- TASK
Transcribe word for word the lines below from the line with "(** The tokens" through the line with "(** ** Sizes *)", ends included.

- RECORDS SUPPLIED
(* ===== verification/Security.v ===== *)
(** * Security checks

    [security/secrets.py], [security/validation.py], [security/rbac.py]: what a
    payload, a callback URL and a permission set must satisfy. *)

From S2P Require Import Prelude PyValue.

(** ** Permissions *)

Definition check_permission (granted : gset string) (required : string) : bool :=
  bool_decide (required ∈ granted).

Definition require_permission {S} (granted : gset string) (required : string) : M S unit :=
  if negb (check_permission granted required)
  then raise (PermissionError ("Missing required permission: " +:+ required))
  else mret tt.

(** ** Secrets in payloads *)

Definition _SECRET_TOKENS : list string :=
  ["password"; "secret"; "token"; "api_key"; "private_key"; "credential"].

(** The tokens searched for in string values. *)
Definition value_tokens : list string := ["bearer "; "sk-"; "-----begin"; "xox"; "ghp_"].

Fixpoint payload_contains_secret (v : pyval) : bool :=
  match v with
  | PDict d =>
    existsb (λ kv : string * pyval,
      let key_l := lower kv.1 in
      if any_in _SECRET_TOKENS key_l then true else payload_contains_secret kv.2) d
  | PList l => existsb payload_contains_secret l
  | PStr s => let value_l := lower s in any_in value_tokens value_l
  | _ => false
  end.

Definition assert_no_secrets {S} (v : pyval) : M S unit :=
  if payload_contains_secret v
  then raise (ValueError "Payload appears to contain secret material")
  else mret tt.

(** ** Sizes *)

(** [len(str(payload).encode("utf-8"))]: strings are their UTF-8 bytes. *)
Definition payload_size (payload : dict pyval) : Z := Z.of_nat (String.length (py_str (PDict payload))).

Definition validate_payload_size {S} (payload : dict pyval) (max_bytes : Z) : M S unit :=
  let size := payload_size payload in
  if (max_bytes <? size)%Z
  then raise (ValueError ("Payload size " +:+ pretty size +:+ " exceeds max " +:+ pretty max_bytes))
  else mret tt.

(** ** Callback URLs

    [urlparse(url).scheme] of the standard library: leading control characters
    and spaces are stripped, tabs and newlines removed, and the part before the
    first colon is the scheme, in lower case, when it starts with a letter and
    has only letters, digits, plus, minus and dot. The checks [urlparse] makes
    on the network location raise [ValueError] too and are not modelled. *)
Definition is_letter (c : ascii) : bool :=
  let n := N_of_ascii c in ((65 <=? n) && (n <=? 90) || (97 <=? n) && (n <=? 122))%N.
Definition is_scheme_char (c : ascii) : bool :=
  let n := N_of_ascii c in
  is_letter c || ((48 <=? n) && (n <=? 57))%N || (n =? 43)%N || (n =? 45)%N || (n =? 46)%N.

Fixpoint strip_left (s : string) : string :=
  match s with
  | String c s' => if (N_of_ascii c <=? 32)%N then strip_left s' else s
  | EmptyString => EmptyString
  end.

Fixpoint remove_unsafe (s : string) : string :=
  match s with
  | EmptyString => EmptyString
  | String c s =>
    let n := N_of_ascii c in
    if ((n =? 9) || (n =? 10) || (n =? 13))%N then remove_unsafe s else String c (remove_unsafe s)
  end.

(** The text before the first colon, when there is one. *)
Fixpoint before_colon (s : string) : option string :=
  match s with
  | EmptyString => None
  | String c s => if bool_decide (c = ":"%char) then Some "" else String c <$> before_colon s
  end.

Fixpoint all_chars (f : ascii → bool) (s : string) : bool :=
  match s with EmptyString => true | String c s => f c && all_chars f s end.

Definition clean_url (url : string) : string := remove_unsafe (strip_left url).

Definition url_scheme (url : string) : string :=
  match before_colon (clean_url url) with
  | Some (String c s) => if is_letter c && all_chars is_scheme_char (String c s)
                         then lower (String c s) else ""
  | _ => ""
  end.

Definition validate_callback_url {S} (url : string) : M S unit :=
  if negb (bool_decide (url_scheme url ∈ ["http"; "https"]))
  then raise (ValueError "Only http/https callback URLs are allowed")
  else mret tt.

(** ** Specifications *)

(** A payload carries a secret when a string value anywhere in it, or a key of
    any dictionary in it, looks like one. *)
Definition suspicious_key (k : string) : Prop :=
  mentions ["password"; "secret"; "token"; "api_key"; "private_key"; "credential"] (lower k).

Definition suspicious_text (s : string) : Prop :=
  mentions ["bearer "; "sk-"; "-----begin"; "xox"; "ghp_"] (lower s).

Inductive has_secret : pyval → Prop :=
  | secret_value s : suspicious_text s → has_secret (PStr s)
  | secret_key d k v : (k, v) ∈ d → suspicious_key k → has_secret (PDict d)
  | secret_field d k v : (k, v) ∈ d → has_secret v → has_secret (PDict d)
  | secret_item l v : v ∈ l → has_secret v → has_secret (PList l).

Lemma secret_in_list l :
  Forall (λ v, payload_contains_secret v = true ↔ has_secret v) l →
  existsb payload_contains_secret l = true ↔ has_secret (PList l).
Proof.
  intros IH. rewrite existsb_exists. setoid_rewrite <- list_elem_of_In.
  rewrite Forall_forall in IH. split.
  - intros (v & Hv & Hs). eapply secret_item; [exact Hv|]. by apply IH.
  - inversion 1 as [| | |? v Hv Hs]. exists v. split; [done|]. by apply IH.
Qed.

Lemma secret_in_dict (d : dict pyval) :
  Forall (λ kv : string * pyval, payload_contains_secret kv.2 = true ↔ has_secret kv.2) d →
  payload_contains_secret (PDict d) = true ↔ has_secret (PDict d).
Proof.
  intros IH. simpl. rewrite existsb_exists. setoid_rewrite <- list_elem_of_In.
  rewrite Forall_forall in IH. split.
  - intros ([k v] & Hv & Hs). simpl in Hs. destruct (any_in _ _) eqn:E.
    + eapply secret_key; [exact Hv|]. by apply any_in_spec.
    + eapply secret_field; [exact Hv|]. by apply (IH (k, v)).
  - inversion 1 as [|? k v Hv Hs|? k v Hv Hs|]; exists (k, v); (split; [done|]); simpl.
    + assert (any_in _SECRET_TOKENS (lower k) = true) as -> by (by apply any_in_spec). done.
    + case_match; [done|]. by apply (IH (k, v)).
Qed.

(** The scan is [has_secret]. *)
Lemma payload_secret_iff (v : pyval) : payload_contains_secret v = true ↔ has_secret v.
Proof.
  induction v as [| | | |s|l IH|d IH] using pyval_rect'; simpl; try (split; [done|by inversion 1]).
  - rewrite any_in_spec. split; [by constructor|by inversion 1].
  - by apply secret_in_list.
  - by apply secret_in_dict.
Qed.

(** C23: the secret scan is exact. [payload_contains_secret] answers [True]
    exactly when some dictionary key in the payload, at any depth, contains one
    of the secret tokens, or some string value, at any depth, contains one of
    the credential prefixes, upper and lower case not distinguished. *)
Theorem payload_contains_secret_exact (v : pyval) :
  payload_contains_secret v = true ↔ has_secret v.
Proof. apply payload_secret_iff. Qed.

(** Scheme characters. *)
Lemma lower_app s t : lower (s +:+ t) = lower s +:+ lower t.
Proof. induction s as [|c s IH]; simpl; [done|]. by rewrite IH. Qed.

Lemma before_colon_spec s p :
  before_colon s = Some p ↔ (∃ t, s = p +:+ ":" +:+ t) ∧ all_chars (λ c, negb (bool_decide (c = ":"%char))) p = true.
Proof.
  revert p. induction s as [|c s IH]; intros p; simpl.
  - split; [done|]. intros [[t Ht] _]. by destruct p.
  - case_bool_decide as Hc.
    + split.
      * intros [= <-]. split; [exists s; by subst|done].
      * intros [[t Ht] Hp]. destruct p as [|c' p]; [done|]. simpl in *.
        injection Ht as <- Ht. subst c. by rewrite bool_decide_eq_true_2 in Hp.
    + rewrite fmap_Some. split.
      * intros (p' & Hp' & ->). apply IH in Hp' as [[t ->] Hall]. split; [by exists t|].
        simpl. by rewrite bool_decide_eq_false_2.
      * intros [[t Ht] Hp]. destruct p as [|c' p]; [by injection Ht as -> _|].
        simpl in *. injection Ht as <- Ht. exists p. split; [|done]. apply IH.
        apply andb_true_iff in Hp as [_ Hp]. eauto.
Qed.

- RESULT BELOW
(** The tokens searched for in string values. *)
Definition value_tokens : list string := ["bearer "; "sk-"; "-----begin"; "xox"; "ghp_"].

Fixpoint payload_contains_secret (v : pyval) : bool :=
  match v with
  | PDict d =>
    existsb (λ kv : string * pyval,
      let key_l := lower kv.1 in
      if any_in _SECRET_TOKENS key_l then true else payload_contains_secret kv.2) d
  | PList l => existsb payload_contains_secret l
  | PStr s => let value_l := lower s in any_in value_tokens value_l
  | _ => false
  end.

Definition assert_no_secrets {S} (v : pyval) : M S unit :=
  if payload_contains_secret v
  then raise (ValueError "Payload appears to contain secret material")
  else mret tt.

(** ** Sizes *)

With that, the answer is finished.